Which lines in the data below contain the word "makes"? Pull each of them out.

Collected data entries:
"""
(** * A verified model of the Binance reverse proxy (main.go)

    The proxy is one gin handler, [ProxyRequest], installed behind a CORS
    middleware by [setupRouter].  This file embeds the handler, the
    middleware and the parts of the Go libraries they call, and proves the
    behaviour of the request translation and of the response relay.  The
    two local endpoints, [HealthCheck] and [TestConnection], the
    configuration read by [main] and the helper [min] follow.

    Go strings are byte strings: they are modelled by [string], whose
    characters are the 256 values of [ascii].  Go maps are [gmap]s; a
    [range] over a map visits its entries in an order chosen by the Go
    runtime, which the model takes from its environment. *)

From Stdlib Require Import Ascii NArith.
From Stdlib Require String.
From stdpp Require Import gmap strings list fin_maps pretty sorting.

(** ** Bytes *)

Definition byte_between (lo hi : N) (c : ascii) : bool :=
  ((lo <=? N_of_ascii c) && (N_of_ascii c <=? hi))%N.

Definition isUpperASCII (c : ascii) : bool := byte_between 65 90 c.
Definition isLowerASCII (c : ascii) : bool := byte_between 97 122 c.
Definition isDigitASCII (c : ascii) : bool := byte_between 48 57 c.

(** [utf8.RuneSelf]: bytes below 0x80 are themselves a character. *)
Definition belowRuneSelf (c : ascii) : bool := (N_of_ascii c <? 128)%N.

(** [c + ('a' - 'A')] and [c - ('a' - 'A')] on a letter. *)
Definition lowerByte (c : ascii) : ascii :=
  if isUpperASCII c then ascii_of_N (N_of_ascii c + 32) else c.
Definition upperByte (c : ascii) : ascii :=
  if isLowerASCII c then ascii_of_N (N_of_ascii c - 32) else c.

Fixpoint forall_bytes (p : ascii → bool) (s : string) : bool :=
  match s with
  | EmptyString => true
  | String c s' => p c && forall_bytes p s'
  end.

Fixpoint map_bytes (f : ascii → ascii) (s : string) : string :=
  match s with
  | EmptyString => EmptyString
  | String c s' => String (f c) (map_bytes f s')
  end.

Definition hexDigit (n : N) : ascii :=
  ascii_of_N (if (n <? 10)%N then 48 + n else 55 + n).
Definition lowerHexDigit (n : N) : ascii :=
  ascii_of_N (if (n <? 10)%N then 48 + n else 87 + n).

(** ** The part of the Unicode tables that Go consults

    [strings.ToLower] and [strings.TrimSpace] have an ASCII fast path, which
    is modelled byte for byte, and fall back on the Unicode tables when they
    meet a byte of a multi-byte character.  The fall-backs are taken as
    given: every result below holds for any tables. *)

Class Unicode := {
  (** [strings.Map(unicode.ToLower, s)] *)
  Map_ToLower : string → string;
  (** [strings.TrimFunc(s, unicode.IsSpace)] *)
  TrimFunc_IsSpace : string → string;
  (** [strings.TrimRightFunc(s, unicode.IsSpace)] *)
  TrimRightFunc_IsSpace : string → string;
}.

(** ** Package strings *)

Module GoStrings.

Fixpoint HasPrefix (s prefix : string) {struct prefix} : bool :=
  match prefix, s with
  | EmptyString, _ => true
  | String p prefix', String c s' => Ascii.eqb p c && HasPrefix s' prefix'
  | String _ _, EmptyString => false
  end.

Fixpoint drop_bytes (n : nat) (s : string) : string :=
  match n, s with
  | S n', String _ s' => drop_bytes n' s'
  | _, _ => s
  end.

Definition TrimPrefix (s prefix : string) : string :=
  if HasPrefix s prefix then drop_bytes (String.length prefix) s else s.

(** [strings.Split(s, sep)] for a separator of one byte, the only use the
    proxy makes of it.  The result is never empty. *)
Fixpoint Split (s : string) (sep : ascii) : list string :=
  match s with
  | EmptyString => [EmptyString]
  | String c s' =>
      if Ascii.eqb c sep then EmptyString :: Split s' sep
      else match Split s' sep with
           | piece :: pieces => String c piece :: pieces
           | [] => [String c EmptyString]
           end
  end.

(** [strings.Cut(s, sep)] for a separator of one byte: the text before and
    after its first occurrence, or [s] and nothing. *)
Fixpoint Cut (s : string) (sep : ascii) : string * string :=
  match s with
  | EmptyString => (EmptyString, EmptyString)
  | String c s' =>
      if Ascii.eqb c sep then (EmptyString, s')
      else let '(before, after) := Cut s' sep in (String c before, after)
  end.

Definition ToLower `{Unicode} (s : string) : string :=
  if forall_bytes belowRuneSelf s then map_bytes lowerByte s
  else Map_ToLower s.

(** The table [asciiSpace]: tab, line feed, vertical tab, form feed,
    carriage return, space. *)
Definition asciiSpace (c : ascii) : bool :=
  byte_between 9 13 c || (N_of_ascii c =? 32)%N.

(** The second loop of [TrimSpace], on the reversed remainder: [rev_s]
    holds [s[start:stop]] backwards. *)
Fixpoint trimRightScan `{Unicode} (rev_s : string) : string :=
  match rev_s with
  | EmptyString => EmptyString
  | String c rest =>
      if negb (belowRuneSelf c) then
        TrimRightFunc_IsSpace (String.rev rev_s)
      else if asciiSpace c then trimRightScan rest
      else String.rev rev_s
  end.

Fixpoint TrimSpace `{Unicode} (s : string) : string :=
  match s with
  | EmptyString => EmptyString
  | String c s' =>
      if negb (belowRuneSelf c) then TrimFunc_IsSpace s
      else if asciiSpace c then TrimSpace s'
      else trimRightScan (String.rev s)
  end.

End GoStrings.

(** ** Package net/textproto: canonical header names *)

Module MIME.

(** [validHeaderFieldByte]: the token characters of RFC 7230. *)
Definition validHeaderFieldByte (c : ascii) : bool :=
  isUpperASCII c || isLowerASCII c || isDigitASCII c ||
  bool_decide (c ∈ String.list_ascii_of_string "!#$%&'*+-.^_`|~").

(** The case loop of [canonicalMIMEHeaderKey]: upper case for the first
    letter and after each dash, lower case elsewhere. *)
Fixpoint canonicalCase (upper : bool) (s : string) : string :=
  match s with
  | EmptyString => EmptyString
  | String c s' =>
      let c' := if upper then upperByte c else lowerByte c in
      String c' (canonicalCase (Ascii.eqb c' "-") s')
  end.
(* ===== verification/CInt.v ===== *)
(** * CInt: the integer arithmetic of the program

    The conversions and operators that occur in [src/pearson-hashing.c],
    as functions on [Z].  An object of a character type is represented by
    its stored byte in [0, 256); [char_val] gives the value that byte has
    as a plain [char], which is what integer promotion yields.  Operations
    on [int] are exact on [Z] and fault with [IntOverflow] where the
    standard makes the result undefined. *)

From Stdlib Require Import ZArith Lia List.
From stdpp Require Import base tactics list.
From S2P Require Import Prelude Platform.

#[local] Open Scope Z_scope.

Section cint.
Context {P : Platform}.

(** Conversion to [unsigned char]: reduction modulo 256
    ([unsigned char hash = len], line 39). *)
Definition to_uchar (z : Z) : Z := z mod 256.

(** Conversion to [unsigned short] (16 bits): the return of [phash16]. *)
Definition to_ushort (z : Z) : Z := z mod 65536.

(** The value of a plain [char] whose stored byte is [b]. *)
Definition char_val (b : Z) : Z :=
  if char_signed then (if b <? 128 then b else b - 256) else b.

(** The byte stored when an [int] is converted to plain [char]
    ([buffer[0] = ...], line 102).  For a signed [char] and a value above
    127 the standard leaves the result to the implementation; every
    implementation this development considers wraps. *)
Definition to_char (z : Z) : Z := z mod 256.

(** Arithmetic on [size_t] wraps. *)
Definition size_wrap (z : Z) : Z := z mod 2 ^ size_bits.

Definition size_max : Z := 2 ^ size_bits - 1.

(** The offset reached from offset [o] by adding the [size_t] value [i]:
    addresses are [size_bits] wide, so the sum is taken modulo
    [2 ^ size_bits] and read as a signed displacement ([hash[i - 1]] with
    [i = 0] is one byte below [hash], line 66). *)
Definition index_off (o i : Z) : Z :=
  (o + i + 2 ^ (size_bits - 1)) mod 2 ^ size_bits - 2 ^ (size_bits - 1).

Definition int_min : Z := - 2 ^ (int_bits - 1).
Definition int_max : Z := 2 ^ (int_bits - 1) - 1.

Definition in_int (z : Z) : bool := (int_min <=? z) && (z <=? int_max).

(** [a ^ b] on [int]: bitwise on the two's complement representation,
    which [Z.lxor] is for every pair of values. *)
Definition int_xor (a b : Z) : Z := Z.lxor a b.

(** [a + b] on [int]. *)
Definition int_add (a b : Z) : result Z :=
  if in_int (a + b) then Ok (a + b) else Fault IntOverflow.

(** [a << n] on [int]: defined for a non-negative [a] and a shift below the
    width when [a * 2^n] is representable. *)
Definition int_shl (a n : Z) : result Z :=
  if (0 <=? a) && (0 <=? n) && (n <? int_bits) && in_int (a * 2 ^ n)
  then Ok (Z.shiftl a n) else Fault IntOverflow.

(** [a % b] on [int]: the remainder of the division that truncates toward
    zero. *)
Definition int_rem (a b : Z) : result Z :=
  if (b =? 0) || negb (in_int (Z.quot a b)) then Fault IntOverflow
  else Ok (Z.rem a b).

(** The byte [buffer[0] = (buffer[0] + 1) % 255] stores when the byte
    there was [b] (line 102): [buffer[0]] is promoted to [int] with its
    value as a plain [char], the remainder is the truncating one of C, and
    the result is converted back to [char]. *)
Definition c_bump (b : Z) : Z := to_char (Z.rem (char_val b + 1) 255).

(** A byte is [plain] when its value as a [char] is the byte itself: always
    where [char] is unsigned, below 128 where it is signed. *)
Definition plain (b : Z) : bool := negb char_signed || (b <? 128).

(** ** Ranges *)

Lemma to_uchar_byte z : is_byte (to_uchar z).
Proof. unfold to_uchar, is_byte. apply Z.mod_pos_bound. lia. Qed.

Lemma to_char_byte z : is_byte (to_char z).
Proof. apply to_uchar_byte. Qed.

Lemma to_uchar_id z : is_byte z -> to_uchar z = z.
Proof. unfold to_uchar, is_byte. intros. apply Z.mod_small. lia. Qed.

Lemma to_char_id z : is_byte z -> to_char z = z.
Proof. apply to_uchar_id. Qed.

Lemma to_ushort_range z : 0 <= to_ushort z < 65536.
Proof. unfold to_ushort. apply Z.mod_pos_bound. lia. Qed.

Lemma to_ushort_id z : 0 <= z < 65536 -> to_ushort z = z.
Proof. unfold to_ushort. intros. apply Z.mod_small. lia. Qed.

(** ** The value of a plain char *)

Lemma char_val_unsigned b : char_signed = false -> char_val b = b.
Proof. unfold char_val. intros ->. reflexivity. Qed.

Lemma char_val_ascii b : b < 128 -> char_val b = b.
Proof.
  unfold char_val. intros Hb. destruct char_signed; [|reflexivity].
  destruct (Z.ltb_spec b 128); [reflexivity | lia].
Qed.

Lemma char_val_high b : char_signed = true -> 128 <= b -> char_val b = b - 256.
Proof.
  unfold char_val. intros -> Hb. destruct (Z.ltb_spec b 128); [lia | reflexivity].
Qed.

Lemma char_val_range b : is_byte b -> -128 <= char_val b < 256.
Proof.
  unfold char_val, is_byte. intros Hb.
  destruct char_signed; [destruct (Z.ltb_spec b 128)|]; lia.
Qed.

Lemma char_val_zero b : is_byte b -> (char_val b = 0 <-> b = 0).
Proof.
  unfold char_val, is_byte. intros Hb.
  destruct char_signed; [destruct (Z.ltb_spec b 128)|]; lia.
Qed.

Lemma plain_char_val b : plain b = true -> char_val b = b.
Proof.
  unfold plain. intros H. apply orb_true_iff in H as [H|H].
  - apply char_val_unsigned. now destruct char_signed.
  - apply char_val_ascii. now apply Z.ltb_lt.
Qed.

Lemma not_plain_char_val b :
  plain b = false -> is_byte b -> char_val b = b - 256 /\ char_val b < 0.
Proof.
  unfold plain, is_byte. intros H Hb. apply orb_false_iff in H as [Hs Hh].
  apply negb_false_iff in Hs. apply Z.ltb_ge in Hh.
  rewrite char_val_high by assumption. lia.
Qed.

(** The index [hash ^ c] of a table read is a byte exactly when [c] comes
    from a plain byte. *)
Lemma xor_char_plain h b :
  is_byte h -> is_byte b -> plain b = true ->
  int_xor h (char_val b) = Z.lxor h b /\ is_byte (Z.lxor h b).
Proof.
  intros Hh Hb Hp. unfold int_xor. rewrite plain_char_val by assumption.
  split; [reflexivity | now apply lxor_byte].
Qed.

Lemma xor_char_not_plain h b :
  is_byte h -> is_byte b -> plain b = false -> int_xor h (char_val b) < 0.
Proof.
  intros Hh Hb Hp. unfold int_xor.
  apply lxor_neg_r; [byte_lia | now apply not_plain_char_val].
Qed.

(** ** Offsets *)

Lemma index_off_small o i :
  - 2 ^ (size_bits - 1) <= o + i < 2 ^ (size_bits - 1) ->
  0 < size_bits -> index_off o i = o + i.
Proof.
  intros H Hs. unfold index_off.
  replace (2 ^ size_bits) with (2 * 2 ^ (size_bits - 1)).
  - rewrite Z.mod_small; lia.
  - rewrite <- Z.pow_succ_r by lia. f_equal. lia.
Qed.

Lemma pow2_size_bits : 0 < size_bits -> 2 ^ size_bits = 2 * 2 ^ (size_bits - 1).
Proof. intros Hs. rewrite <- Z.pow_succ_r by lia. f_equal. lia. Qed.

Lemma size_pow_half `{!PlatformOk P} : 2 ^ size_bits = 2 * 2 ^ (size_bits - 1).
Proof. pose proof size_bits_min. apply pow2_size_bits. lia. Qed.

Lemma index_off_wrap o i :
  0 < size_bits -> - 2 ^ (size_bits - 1) <= o + i - 2 ^ size_bits < 2 ^ (size_bits - 1) ->
  index_off o i = o + i - 2 ^ size_bits.
Proof.
  intros Hs H. unfold index_off.
  pose proof (pow2_size_bits Hs) as E.
  replace (o + i + 2 ^ (size_bits - 1))
    with (o + i - 2 ^ size_bits + 2 ^ (size_bits - 1) + 1 * 2 ^ size_bits) by lia.
  rewrite Z.mod_add by lia. rewrite Z.mod_small; lia.
Qed.

(** Offsets compose: an offset from a pointer that was itself obtained by
    an offset of 0 is the offset from the original pointer. *)
Lemma index_off_idem o i : index_off (index_off o 0) i = index_off o i.
Proof.
  unfold index_off. f_equal.
  replace ((o + 0 + 2 ^ (size_bits - 1)) mod 2 ^ size_bits - 2 ^ (size_bits - 1) + i +
           2 ^ (size_bits - 1))
    with ((o + 2 ^ (size_bits - 1)) mod 2 ^ size_bits + i) by (rewrite Z.add_0_r; lia).
  rewrite Zplus_mod_idemp_l. f_equal. lia.
Qed.

(** [hash[i - 1]] for [i = 0]: the [size_t] value [0 - 1] is [size_max], and
    the element it designates lies one byte below the base. *)
Lemma index_off_size_max o :
  0 < size_bits -> - 2 ^ (size_bits - 1) < o <= 2 ^ (size_bits - 1) ->
  index_off o (size_wrap (0 - 1)) = o - 1.
Proof.
  intros Hs Ho. unfold size_wrap.
  assert (Hp : 0 < 2 ^ size_bits) by (apply Z.pow_pos_nonneg; lia).
  pose proof (pow2_size_bits Hs) as E.
  replace ((0 - 1) mod 2 ^ size_bits) with (2 ^ size_bits - 1).
  - rewrite index_off_wrap; lia.
  - apply Z.mod_unique with (q := -1); lia.
Qed.

Lemma size_wrap_small z : 0 <= z < 2 ^ size_bits -> size_wrap z = z.
Proof. unfold size_wrap. intros. apply Z.mod_small. lia. Qed.

(** ** Operations on int *)

Lemma int_add_ok a b : in_int (a + b) = true -> int_add a b = Ok (a + b).
Proof. unfold int_add. intros ->. reflexivity. Qed.

Lemma in_int_spec z : in_int z = true <-> int_min <= z <= int_max.
Proof. unfold in_int. rewrite andb_true_iff, !Z.leb_le. tauto. Qed.

Lemma int_max_ge `{!PlatformOk P} : 32767 <= int_max.
Proof.
  unfold int_max. pose proof int_bits_min.
  assert (2 ^ 15 <= 2 ^ (int_bits - 1)) by (apply Z.pow_le_mono_r; lia). lia.
Qed.

Lemma int_min_le `{!PlatformOk P} : int_min <= -32768.
Proof.
  unfold int_min. pose proof int_bits_min.
  assert (2 ^ 15 <= 2 ^ (int_bits - 1)) by (apply Z.pow_le_mono_r; lia). lia.
Qed.

Lemma in_int_small `{!PlatformOk P} z : -32768 <= z <= 32767 -> in_int z = true.
Proof.
  intros. apply in_int_spec. pose proof int_max_ge. pose proof int_min_le. lia.
Qed.

Lemma int_add_char `{!PlatformOk P} c : -128 <= c < 256 -> int_add c 1 = Ok (c + 1).
Proof. intros. apply int_add_ok, in_int_small. lia. Qed.

Lemma int_rem_255 `{!PlatformOk P} s :
  -127 <= s <= 256 -> int_rem s 255 = Ok (Z.rem s 255).
Proof.
  intros Hs. unfold int_rem. rewrite in_int_small; [reflexivity|].
  Z.to_euclidean_division_equations. lia.
Qed.

Lemma int_shl_byte `{!PlatformOk P} h :
  is_byte h -> int_shl h 8 = if in_int (h * 256) then Ok (h * 256) else Fault IntOverflow.
Proof.
  unfold int_shl, is_byte. intros Hh. pose proof int_bits_min.
  destruct (Z.leb_spec 0 h); [|lia]. destruct (Z.ltb_spec 8 int_bits); [|lia].
  change (2 ^ 8) with 256. rewrite Z.shiftl_mul_pow2 by lia. reflexivity.
Qed.

(** [(h1 << 8) + h2] for two bytes. *)
Lemma int_shl_add_bytes `{!PlatformOk P} h1 h2 :
  is_byte h1 -> is_byte h2 ->
  match int_shl h1 8 with
  | Ok hi => int_add hi h2
  | Fault f => Fault f
  end = if in_int (h1 * 256 + h2) then Ok (h1 * 256 + h2) else Fault IntOverflow.
Proof.
  intros H1 H2. rewrite int_shl_byte by assumption. unfold int_add, is_byte in *.
  pose proof int_min_le.
  destruct (in_int (h1 * 256 + h2)) eqn:E.
  - apply in_int_spec in E. rewrite (proj2 (in_int_spec (h1 * 256))) by lia.
    now rewrite (proj2 (in_int_spec _) E).
  - destruct (in_int (h1 * 256)); [|reflexivity]. now rewrite E.
Qed.

Lemma int_add_fault a b f : int_add a b = Fault f -> genuine f.
Proof. unfold int_add. destruct (in_int _); [discriminate|]. now intros [= <-]. Qed.

Lemma int_rem_fault a b f : int_rem a b = Fault f -> genuine f.
Proof. unfold int_rem. destruct (_ || _); [|discriminate]. now intros [= <-]. Qed.

Lemma int_shl_fault a n f : int_shl a n = Fault f -> genuine f.
Proof. unfold int_shl. destruct (_ && _); [discriminate|]. now intros [= <-]. Qed.

(** ** The perturbed byte *)

Lemma c_bump_byte b : is_byte (c_bump b).
Proof. apply to_char_byte. Qed.

Lemma c_bump_unsigned b :
  char_signed = false -> is_byte b -> c_bump b = (b + 1) mod 255.
Proof.
  unfold c_bump, to_char, is_byte. intros Hs Hb. rewrite char_val_unsigned by assumption.
  Z.to_euclidean_division_equations. lia.
Qed.

Lemma c_bump_signed b :
  char_signed = true -> is_byte b -> c_bump b = (b + 1) mod 256.
Proof.
  unfold c_bump, to_char, is_byte. intros Hs Hb.
  destruct (Z.lt_ge_cases b 128).
  - rewrite char_val_ascii by assumption. Z.to_euclidean_division_equations. lia.
  - rewrite char_val_high by assumption. Z.to_euclidean_division_equations. lia.
Qed.

Lemma c_bump_0 : c_bump 0 = 1.
Proof. unfold c_bump. rewrite char_val_ascii by lia. reflexivity. Qed.

Lemma c_bump_run `{!PlatformOk P} b :
  is_byte b ->
  int_add (char_val b) 1 = Ok (char_val b + 1) /\
  int_rem (char_val b + 1) 255 = Ok (Z.rem (char_val b + 1) 255).
Proof.
  intros Hb. pose proof (char_val_range b Hb). split.
  - apply int_add_char. lia.
  - apply int_rem_255. lia.
Qed.

(** ** What the expressions of the program compute *)

(** [(buffer[0] + 1) % 255] stored back into a [char] (line 102):
    where [char] is unsigned the byte becomes [(b + 1) mod 255]; where it
    is signed the remainder never applies and the byte becomes
    [(b + 1) mod 256]. *)
Theorem c_bump_cases b :
  is_byte b -> c_bump b = if char_signed then (b + 1) mod 256 else (b + 1) mod 255.
Proof.
  intros Hb. destruct char_signed eqn:Hs; [now apply c_bump_signed|now apply c_bump_unsigned].
Qed.

(** The index [i - 1] of [hash[i - 1]] (line 66), computed in
    [size_t], designates the cell before cell [i] also for [i = 0], where
    [i - 1] is the largest value of [size_t]. *)
Lemma index_pred o i :
  0 < size_bits -> 0 <= i < 2 ^ (size_bits - 1) -> - 2 ^ (size_bits - 1) < o <= 0 ->
  index_off o (size_wrap (i - 1)) = o + i - 1.
Proof.
  intros Hs Hi Ho. destruct (Z.eq_dec i 0) as [->|Hne].
  - rewrite index_off_size_max by lia. lia.
  - pose proof (pow2_size_bits Hs). rewrite size_wrap_small by lia.
    rewrite index_off_small by lia. lia.
Qed.

End cint.

Lemma c_bump_cases_witness :
  @c_bump (lp64 true) 254 = if @char_signed (lp64 true) then (254 + 1) mod 256 else (254 + 1) mod 255.
Proof. apply (@c_bump_cases (lp64 true) 254). by_compute. Defined.

#[export] Hint Resolve to_uchar_byte to_char_byte c_bump_byte : byte.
"""
SOLUTION TO THIS TASK:
    proxy makes of it.  The result is never empty. *)
    standard makes the result undefined. *)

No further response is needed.